Items from a data source:
(* ===== verification/LockFreeSpec.v ===== *)
(** * LockFreeSpec: what the threads of the lock free queue keep

    A world is a queue, the threads of its producers and consumers, and what has happened:
    the pointers put in the order of their positions, the positions written, and the
    positions read with what was found there.  [Core] says who owns which position and what
    the scans of the loops establish; [Store] what is in the ring. *)

From S2P Require Import Prelude.
From S2P Require Import LockFree.

Module LockFreeSpec.
Import LockFree.

#[export] Instance Side_eq_dec : EqDecision Side.
Proof. solve_decision. Defined.

Section World.
Context {C : Type}.

Record World := mkWorld {
  queue : Queue C; threads : Side -> list (Thread C);
  puts : list C; written : list Z; got : list (Z * C) }.

Definition set_thread (s : Side) (i : nat) (th : Thread C) (ts : Side -> list (Thread C)) : Side -> list (Thread C) :=
  fun s' => if decide (s' = s) then <[i := th]> (ts s) else ts s'.

Inductive Event :=
  | Put (id : nat) (v : C)
  | Get (id : nat)
  | Step (s : Side) (id : nat).

(** A client calls [Put] or [Get] when it is idle. *)
Definition begin (s : Side) (id : nat) (v : option C) (w : World) : World :=
  match threads w s !! id with
  | Some (mkThread Idle _) =>
      mkWorld (queue w) (set_thread s id (mkThread ReadNext v) (threads w)) (puts w) (written w) (got w)
  | _ => w
  end.

(** What a step adds to the history: a position taken, written or read. *)
Definition record (s : Side) (id : nat) (t t' : Thread C) (w : World) : list C * list Z * list (Z * C) :=
  match stage t, s, pos s id (queue w) with
  | FetchAdd, Producer, _ => (puts w ++ option_list (value t), written w, got w)
  | Access, Producer, Some p => (puts w, written w ++ [p], got w)
  | Access, Consumer, Some p => (puts w, written w, got w ++ ((fun v => (p, v)) <$> option_list (value t')))
  | _, _, _ => (puts w, written w, got w)
  end.

Definition event (e : Event) (w : World) : option World :=
  match e with
  | Put id v => Some (begin Producer id (Some v) w)
  | Get id => Some (begin Consumer id None w)
  | Step s id =>
      match threads w s !! id with
      | None => Some w
      | Some t =>
          '(t', q) ← step s id t (queue w);
          let '(ps, ws, gs) := record s id t t' w in
          Some (mkWorld q (set_thread s id t' (threads w)) ps ws gs)
      end
  end.

Fixpoint events (es : list Event) (w : World) : option World :=
  match es with
  | [] => Some w
  | e :: es => w ← event e w; events es w
  end.

Definition world_new (q : Queue C) : World :=
  mkWorld q (fun s => replicate (num s q) (mkThread Idle None)) [] [] [].

(** ** Positions *)

Definition done (s : Side) (w : World) (t : Z) : Prop :=
  match s with Producer => t ∈ written w | Consumer => t ∈ (got w).*1 end.

(** The position a thread has taken and not yet written or read. *)
Definition owned (th : Thread C) (p : option Z) : option Z :=
  match stage th with
  | Claim t => Some t
  | Test | ReadOther | Scan _ _ | SetLast _ | TestAgain | Access => p
  | _ => None
  end.

Definition own (w : World) (s : Side) (i : nat) : option Z :=
  th ← threads w s !! i; owned th (pos s i (queue w)).

(** A position may be written when the one before it in its slot has been read, and read
    when it is written. *)
Definition allowed (s : Side) (w : World) (t : Z) : Prop :=
  match s with
  | Producer => forall t', 0 <= t' -> t' + q_size_ (queue w) <= t -> done Consumer w t'
  | Consumer => done Producer w t
  end.

Definition thread_ok (w : World) (s : Side) (th : Thread C) (p : Z) : Prop :=
  match stage th with
  | Idle | ReadNext => p = ULONG_MAX
  | Announce x => p = ULONG_MAX /\ 0 <= x <= next s (queue w)
  | FetchAdd => 0 <= p <= next s (queue w)
  | Scan j pos_min =>
      0 <= pos_min <= next (other s) (queue w) /\
      forall t, 0 <= t < pos_min -> done (other s) w t \/ exists k, (j <= k)%nat /\ own w (other s) k = Some t
  | SetLast pos_min => 0 <= pos_min <= next (other s) (queue w) /\ forall t, 0 <= t < pos_min -> done (other s) w t
  | Access => allowed s w p
  | _ => True
  end.

(** [n] bounds the positions. *)
Record Core (n : Z) (w : World) : Prop := {
  core_threads : forall s, length (threads w s) = num s (queue w);
  core_clients : length (clients_ (queue w)) = Nat.max (num Consumer (queue w)) (num Producer (queue w));
  core_thread : forall s i th, threads w s !! i = Some th -> exists p, pos s i (queue w) = Some p /\ thread_ok w s th p;
  core_own : forall s i t, own w s i = Some t -> 0 <= t < next s (queue w) /\ ~ done s w t /\
    exists p, pos s i (queue w) = Some p /\ p <= t;
  core_unique : forall s i j t, own w s i = Some t -> own w s j = Some t -> i = j;
  core_cover : forall s t, 0 <= t < next s (queue w) -> done s w t \/ exists i, own w s i = Some t;
  core_done : forall s t, done s w t -> 0 <= t < next s (queue w);
  core_last : forall s, 0 <= last s (queue w) <= next s (queue w) /\ forall t, 0 <= t < last s (queue w) -> done s w t;
  core_bound : forall s, 0 <= next s (queue w) <= n;
  core_pos : forall s i p, pos s i (queue w) = Some p -> 0 <= p }.

(** ** A step of one thread *)

(** Only the thread [i] of the side [s] has changed, with its position. *)
Record Changed (s : Side) (i : nat) (th' : Thread C) (p' : Z) (w w' : World) : Prop := {
  ch_thread : threads w' s !! i = Some th';
  ch_pos : pos s i (queue w') = Some p';
  ch_threads : forall s' j, s' <> s \/ j <> i -> threads w' s' !! j = threads w s' !! j;
  ch_poss : forall s' j, s' <> s \/ j <> i -> pos s' j (queue w') = pos s' j (queue w);
  ch_length : forall s', length (threads w' s') = length (threads w s');
  ch_clients : length (clients_ (queue w')) = length (clients_ (queue w));
  ch_num : forall s', num s' (queue w') = num s' (queue w);
  ch_size : q_size_ (queue w') = q_size_ (queue w) }.

(** What becomes of the positions: nothing, one is taken, or one is written or read. *)
Inductive Moved (s : Side) (i : nat) (w w' : World) : Prop :=
  | moved_quiet : (forall s', next s' (queue w') = next s' (queue w)) -> (forall s' t, done s' w' t <-> done s' w t) ->
      own w' s i = own w s i -> Moved s i w w'
  | moved_take : next s (queue w') = next s (queue w) + 1 -> (forall s', s' <> s -> next s' (queue w') = next s' (queue w)) ->
      (forall s' t, done s' w' t <-> done s' w t) -> own w s i = None -> own w' s i = Some (next s (queue w)) -> Moved s i w w'
  | moved_done t : (forall s', next s' (queue w') = next s' (queue w)) ->
      (forall s' x, done s' w' x <-> done s' w x \/ s' = s /\ x = t) -> own w s i = Some t -> own w' s i = None -> Moved s i w w'.

Lemma own_other s i th' p' w w' s' j : Changed s i th' p' w w' -> s' <> s \/ j <> i -> own w' s' j = own w s' j.
Proof. intros Hc Hne. unfold own. by rewrite (ch_threads _ _ _ _ _ _ Hc), (ch_poss _ _ _ _ _ _ Hc). Qed.

Lemma same_or_other (s s' : Side) (i j : nat) : (s' = s /\ j = i) \/ (s' <> s \/ j <> i).
Proof. destruct (decide (s' = s)), (decide (j = i)); tauto. Qed.

(** What the other threads rely on only grows. *)
Record Grow (w w' : World) : Prop := {
  grow_next : forall s, next s (queue w) <= next s (queue w');
  grow_done : forall s t, done s w t -> done s w' t;
  grow_own : forall s k t, own w s k = Some t -> own w' s k = Some t \/ done s w' t;
  grow_size : q_size_ (queue w') = q_size_ (queue w) }.

Lemma Moved_Grow s i th' p' w w' : Changed s i th' p' w w' -> Moved s i w w' -> Grow w w'.
Proof.
  intros Hc Hm. split; [| | |apply Hc].
  - intros s'. destruct Hm as [Hn|Hn Hn'|t Hn]; [by rewrite Hn| |by rewrite Hn].
    destruct (decide (s' = s)) as [->|Hne]; [lia|by rewrite (Hn' s' Hne)].
  - intros s' t Hd. destruct Hm as [_ Hd'|_ _ Hd'|x _ Hd']; rewrite Hd'; tauto.
  - intros s' k t Ho. destruct (same_or_other s s' i k) as [[-> ->]|Hne]; [|left; by rewrite (own_other _ _ _ _ _ _ _ _ Hc Hne)].
    destruct Hm as [_ _ Ho'|_ _ _ Ho'|x _ Hd' Ho' _]; [left; congruence|congruence|right]. rewrite Hd'. right. split; [done|congruence].
Qed.

Lemma allowed_mono s w w' t : Grow w w' -> allowed s w t -> allowed s w' t.
Proof.
  intros [_ Hd _ Hs]. unfold allowed. destruct s; [|apply (Hd Producer)]. intros Ha t' H1 H2. rewrite Hs in H2.
  apply (Hd Consumer). by apply Ha.
Qed.

Lemma thread_ok_mono w w' s th p : Grow w w' -> thread_ok w s th p -> thread_ok w' s th p.
Proof.
  intros Hg. pose proof Hg as [Hn Hd Ho Hs]. unfold thread_ok. pose proof (Hn s). pose proof (Hn (other s)).
  destruct (stage th); try done; try lia.
  - intros [Hp Hall]. split; [lia|]. intros t Ht. destruct (Hall t Ht) as [?|(k & Hk & Hk')]; [left; by apply Hd|].
    destruct (Ho _ _ _ Hk') as [?|?]; [right; by exists k|by left].
  - intros [Hp Hall]. split; [lia|]. intros t Ht. by apply Hd, Hall.
  - by apply allowed_mono.
Qed.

What you will do -> Only the lines from the one containing "Lemma thread_ok_mono w" to the end of the data should be printed, exactly as they stand.

Exercise response ->
Lemma thread_ok_mono w w' s th p : Grow w w' -> thread_ok w s th p -> thread_ok w' s th p.
Proof.
  intros Hg. pose proof Hg as [Hn Hd Ho Hs]. unfold thread_ok. pose proof (Hn s). pose proof (Hn (other s)).
  destruct (stage th); try done; try lia.
  - intros [Hp Hall]. split; [lia|]. intros t Ht. destruct (Hall t Ht) as [?|(k & Hk & Hk')]; [left; by apply Hd|].
    destruct (Ho _ _ _ Hk') as [?|?]; [right; by exists k|by left].
  - intros [Hp Hall]. split; [lia|]. intros t Ht. by apply Hd, Hall.
  - by apply allowed_mono.
Qed.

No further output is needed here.